Dual-ported RAM (DPRAM), also called dual-port RAM, is a type of random-access memory (RAM) that can be accessed via two different buses.

A simple dual-port RAM (usually called two-port RAM or 1R1W RAM) allows only read access through one of the ports and write access through the other, in which case the same memory location cannot be accessed simultaneously through the ports since a write operation modifies the data and therefore needs to be synchronized with a read or another write operation.

A dual-port RAM may be built from single-port memory cells to reduce cost or circuit complexity, and the performance penalty associated with it, which may still allow simultaneous read and write accesses to different memory locations depending on the partitioning of the memory array and having duplicate decoder paths to the partitions.

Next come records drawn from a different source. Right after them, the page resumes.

(** Each setter changes its own field of the decoded word and no other bit,
    and keeps the word within 256 bits. *)
Theorem slot0_setters_frame w :
  uint 256 w ->
  (forall b, decode_lane_slot0 (set_lane_slot0_exists w b) = with_exists (decode_lane_slot0 w) b)
  /\ (forall b, decode_lane_slot0 (set_lane_slot0_paused w b) = with_paused (decode_lane_slot0 w) b)
  /\ (forall t b, uint 8 t ->
        match set_lane_slot0_price_push_threshold w t b with
        | Ok w' => t < 128 /\ uint 256 w'
                   /\ decode_lane_slot0 w' = with_threshold (decode_lane_slot0 w) t b
        | Err e => 128 <= t /\ e = FieldOverflow "pricePushThreshold" 7
        end)
  /\ (forall d, uint 8 d ->
        decode_lane_slot0 (set_lane_slot0_block_delay w d) = with_block_delay (decode_lane_slot0 w) d)
  /\ (forall k, uint 32 k ->
        decode_lane_slot0 (set_lane_slot0_slippage_k_bps w k)
        = with_slippage_k (decode_lane_slot0 w) k).
Proof.
  intros Hw. split_and!;
    auto using decode_set_exists, decode_set_paused, decode_set_block_delay, decode_set_slippage_k.
  intros t b [Ht _]. rewrite set_threshold_eq by done.
  case_decide as Hd; unfold uint in Hd; (split; [lia|]); [|done].
  split; [by repeat apply write_field_uint|by apply decode_set_threshold].
Qed.

Lemma slot0_setters_frame_witness :
  uint 256 (2 ^ 255 + 12345)
  /\ decode_lane_slot0 (set_lane_slot0_paused (2 ^ 255 + 12345) true)
     = with_paused (decode_lane_slot0 (2 ^ 255 + 12345)) true.
Proof.
  assert (uint 256 (2 ^ 255 + 12345)) as Hw by (split; vm_compute; congruence).
  split; [exact Hw|]. destruct (slot0_setters_frame (2 ^ 255 + 12345) Hw) as (_ & H & _).
  exact (H true).
Defined.

(** C34: an operator price update on any 256-bit word, with arguments of the
    Solidity widths, always succeeds; it replaces the price, both fees and the
    update block, leaves every other field alone, and pauses the lane exactly
    when the threshold is enabled, the old price is non-zero and the move
    exceeds the threshold percentage of the old price (a paused lane stays
    paused); the 128-bit products of the test never wrap. *)
Theorem lane_update_functional w p fees block :
  uint 256 w -> uint 112 p -> uint 40 fees -> uint 40 block ->
  let old := decode_lane_slot0 w in
  exists w', apply_lane_update_slot0 w p fees block = Ok w' /\ uint 256 w'
    /\ decode_lane_slot0 w' = {|
         price := p; ask_fee_bps := fees mod 2 ^ 20; bid_fee_bps := fees / 2 ^ 20;
         price_push_threshold := price_push_threshold old;
         threshold_enabled := threshold_enabled old;
         latest_update_block := block; lane_exists := lane_exists old;
         lane_paused :=
           (threshold_enabled old && negb (price old =? 0)
            && (price old * price_push_threshold old <? Z.abs (p - price old) * 100))
           || lane_paused old;
         block_delay := block_delay old; slippage_k_bps := slippage_k_bps old;
         reserved_high_bits := reserved_high_bits old |}.
Proof.
  intros Hw Hp Hf Hb old. unfold apply_lane_update_slot0.
  rewrite !validate_native_ok by done. bsimpl.
  destruct (decode_update_fees_ok fees Hf) as (ask & bid & -> & -> & -> & Ha & Hbid). bsimpl.
  pose proof (decode_lane_slot0_valid w) as Hv. fold old in Hv |- *.
  rewrite exceeds_threshold_exact by done.
  match goal with |- context [encode_lane_slot0 ?f] => assert (slot0_valid f) as Hnew end.
  { destruct Hv. by constructor. }
  eexists. split; [by apply encode_valid|]. split; [by apply slot0_word_uint|].
  rewrite decode_slot0_word by done. by repeat case_match.
Qed.

Lemma lane_update_functional_witness :
  exists w', apply_lane_update_slot0 (2 ^ 159 + 10 * 2 ^ 152 + 100) 111 5 8 = Ok w'
    /\ lane_paused (decode_lane_slot0 w') = true.
Proof.
  destruct (lane_update_functional (2 ^ 159 + 10 * 2 ^ 152 + 100) 111 5 8)
    as (w' & Hw' & _ & Hd); [split; vm_compute; congruence..|].
  exists w'. split; [exact Hw'|]. rewrite Hd. vm_compute. reflexivity.
Defined.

A true dual-port memory has two independent ports, which means that the memory array is built from dual-port memory-cells, and the address, data, and control lines of the two ports are connected to dedicated IO controllers so that the same memory location can be read through the ports simultaneously. A write operation through one of the ports still needs to be synchronized with a read or write operation to the same memory location through the other port.

==Examples==
Video RAM (VRAM) is a common form of dual-ported dynamic RAM mostly used for video memory, allowing the central processing unit (CPU) to draw the image at the same time the video hardware is reading it out to the screen.

Apart from VRAM, most other types of dual-ported RAM are based on static RAM technology.

Most CPUs implement the processor registers as a small dual-ported or multi-ported RAM.